The study investigated the effects of inflation on economic growth in Nigeria within the period 1990 to 2016. Secondary data for relevant variables were obtained from the CBN publications. The study adopted the use of unit root test, cointegration and VECM in estimating the data. The study found that inflation does not have significant effect on economic growth between 1990 and 2016 based on the significant level which was greater than 0.05. The result also shows that inflation is not significant in explaining the changes in economic growth between 1990 and 2016. The examination of their causal relationship also proved to be non-existence as their probability values are higher than the benchmark of 0.05. Meanwhile, a long run and short analysis was also conducted. The findings shows that the previous year’s deviation from long run equilibrium is corrected at an adjustment sped of 6.7 %. On the other hand, the short run coefficient of inflation is 0.070590. This suggest that holding other variables constant, in the short run, a percent change in inflation will on the average lead to 0.07 percent increase in economic growth (EGR) in Nigeria.
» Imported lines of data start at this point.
(** A move inside lists that are not ready lists. *)
Lemma i_ready_other e top (v' : lview) :
  i_ready_but e T top v → (∀ p, vitems v' (ReadyL p) = vitems v (ReadyL p)) →
  i_ready_but e T top v'.
Proof.
  intros [Hp Hn Hb] Heq. split; [|done|].
  - intros t p x. rewrite in_list_vitems, Heq, <- in_list_vitems. apply Hp.
  - intros p. rewrite Heq. apply Hb.
Qed.
End ready.

(** A change of TCBs that keeps the priorities of the tasks in ready lists. *)
Lemma i_ready_tcbs e T T' top v :
  i_ready_but e T top v →
  (∀ t p x, in_list v (StateItem t) (ReadyL p) → T' !! t = Some x → ∃ y, T !! t = Some y ∧ uxPriority y = uxPriority x) →
  i_ready_but e T' top v.
Proof.
  intros [Hp Hn Hb] HT. split; [|done|done].
  intros t p x Hin Hx. destruct (HT t p x Hin Hx) as (y & Hy & <-). by eapply Hp.
Qed.

(** ** Tasks are in some list *)
Section state.
Context {s : store} {T : gmap Z TCB_t} {v : lview} (Hk : krep s T v).

Lemma i_state_put (v' : lview) t l :
  i_state T v → in_list v' (StateItem t) l →
  (∀ t' l', t' ≠ t → in_list v (StateItem t') l' → in_list v' (StateItem t') l') → i_state T v'.
Proof.
  intros Hs Ht Ho t' HT. destruct (decide (t' = t)) as [->|Hne]; [by exists l|].
  destruct (Hs t' HT) as [l' Hl']. exists l'. by apply Ho.
Qed.
Lemma i_state_vrem_event t : i_state T v → i_state T (vrem (EventItem t) v).
Proof. intros Hs t' HT. destruct (Hs t' HT) as [l Hl]. exists l. by apply (in_list_vrem Hk). Qed.
Lemma i_state_vend_event l t : is_Some (rings v !! l) → i_state T v → i_state T (vend l (EventItem t) v).
Proof.
  intros Hl Hs t' HT. destruct (Hs t' HT) as [l' Hl']. exists l'. apply (in_list_vend Hk); auto.
Qed.
Lemma i_state_vins_event l t : is_Some (rings v !! l) → i_state T v → i_state T (vins l (EventItem t) v).
Proof.
  intros Hl Hs t' HT. destruct (Hs t' HT) as [l' Hl']. exists l'. apply (in_list_vins Hk); auto.
Qed.
Lemma i_state_vidx l j : i_state T v → i_state T (vidx l j v).
Proof. intros Hs t HT. destruct (Hs t HT) as [l' Hl']. exists l'. by apply in_list_vidx. Qed.
End state.

Lemma i_state_tcb T v t x y : i_state T v → T !! t = Some y → i_state (<[t := x]> T) v.
Proof.
  intros Hs Ht t' [z Hz]. apply Hs. destruct (decide (t = t')) as [->|?]; [eauto|].
  rewrite lookup_insert_ne in Hz by done. eauto.
Qed.
Lemma i_prio_tcb T t x :
  i_prio T → 0 ≤ uxBasePriority x ≤ uxPriority x ∧ uxPriority x < configMAX_PRIORITIES →
  i_prio (<[t := x]> T).
Proof. intros Hp Hx. by apply map_Forall_insert_2. Qed.

(** ** The delayed lists *)
Section delay.
Context {s : store} {T : gmap Z TCB_t} {v : lview} (Hk : krep s T v).

Lemma i_delay_ext D O lo tick next (v' : lview) :
  i_delay D O lo tick next v → vitems v' D = vitems v D → vitems v' O = vitems v O →
  (∀ i, in_list v i D ∨ in_list v i O → vals v' i = vals v i) → i_delay D O lo tick next v'.
Proof.
  intros [? ? ? Hs Hso Hf Hw] HD HO Hv.
  assert (∀ i, in_list v i D → vals v' i = vals v i) as HvD by auto.
  assert (∀ i, in_list v i O → vals v' i = vals v i) as HvO by auto.
  split; [done..| | | |].
  - rewrite HD. apply (sorted_by_ext (vals v)); [|done]. intros i Hi.
    symmetry. apply HvD. by apply in_list_vitems.
  - rewrite HO. apply (sorted_by_ext (vals v)); [|done]. intros i Hi.
    symmetry. apply HvO. by apply in_list_vitems.
  - intros i. rewrite in_list_vitems, HD, <- in_list_vitems. intros Hi. rewrite (HvD _ Hi). by apply Hf.
  - intros i. rewrite in_list_vitems, HO, <- in_list_vitems. intros Hi. rewrite (HvO _ Hi). by apply Hw.
Qed.
Lemma i_delay_vrem D O lo tick next i : i_delay D O lo tick next v → i_delay D O lo tick next (vrem i v).
Proof.
  intros [? ? ? Hs Hso Hf Hw]. split; [done..| | | |].
  - rewrite (vitems_vrem Hk). by apply sorted_by_filter.
  - rewrite (vitems_vrem Hk). by apply sorted_by_filter.
  - intros j [Hj _]%(in_list_vrem Hk). by apply Hf.
  - intros j [Hj _]%(in_list_vrem Hk). by apply Hw.
Qed.
Lemma i_delay_vend D O lo tick next l i :
  l ∉ [DelayedL1; DelayedL2] → i_delay D O lo tick next v → i_delay D O lo tick next (vend l i v).
Proof.
  intros Hl Hd. assert (l ≠ D ∧ l ≠ O) as [??].
  { destruct (id_which _ _ _ _ _ _ Hd) as [[-> ->]|[-> ->]]; split; intros ->; apply Hl;
      by (left || (right; left)). }
  apply i_delay_ext; [done|by apply vitems_vend_ne..|done].
Qed.
Lemma i_delay_vins_other D O lo tick next l i :
  l ∉ [DelayedL1; DelayedL2] → i_delay D O lo tick next v → i_delay D O lo tick next (vins l i v).
Proof.
  intros Hl Hd. assert (l ≠ D ∧ l ≠ O) as [??].
  { destruct (id_which _ _ _ _ _ _ Hd) as [[-> ->]|[-> ->]]; split; intros ->; apply Hl;
      by (left || (right; left)). }
  apply i_delay_ext; [done|by apply vitems_vins_ne..|done].
Qed.
Lemma i_delay_vidx D O lo tick next l j : i_delay D O lo tick next v → i_delay D O lo tick next (vidx l j v).
Proof. intros Hd. apply i_delay_ext; [done|by rewrite vitems_vidx..|done]. Qed.
Lemma i_delay_vval D O lo tick next i z :
  ¬ in_list v i D → ¬ in_list v i O → i_delay D O lo tick next v → i_delay D O lo tick next (vval i z v).
Proof.
  intros HnD HnO Hd. apply i_delay_ext; [done..|]. intros j Hj. simpl.
  apply fn_lookup_insert_ne. intros <-. naive_solver.
Qed.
Meanwhile, changes in the dependent variable (EGR)were explained by 35% changes in the independent variable (INF). It is thus recommended that government should push for dynamic monetary policy that can mitigate against inflation, when it becomes inimical on the long run. Since there is a long run relationship between inflation and economic growth, the government should not be much concerned on the impact of inflation but rather push for inclusive growth policies that can result in all round growth.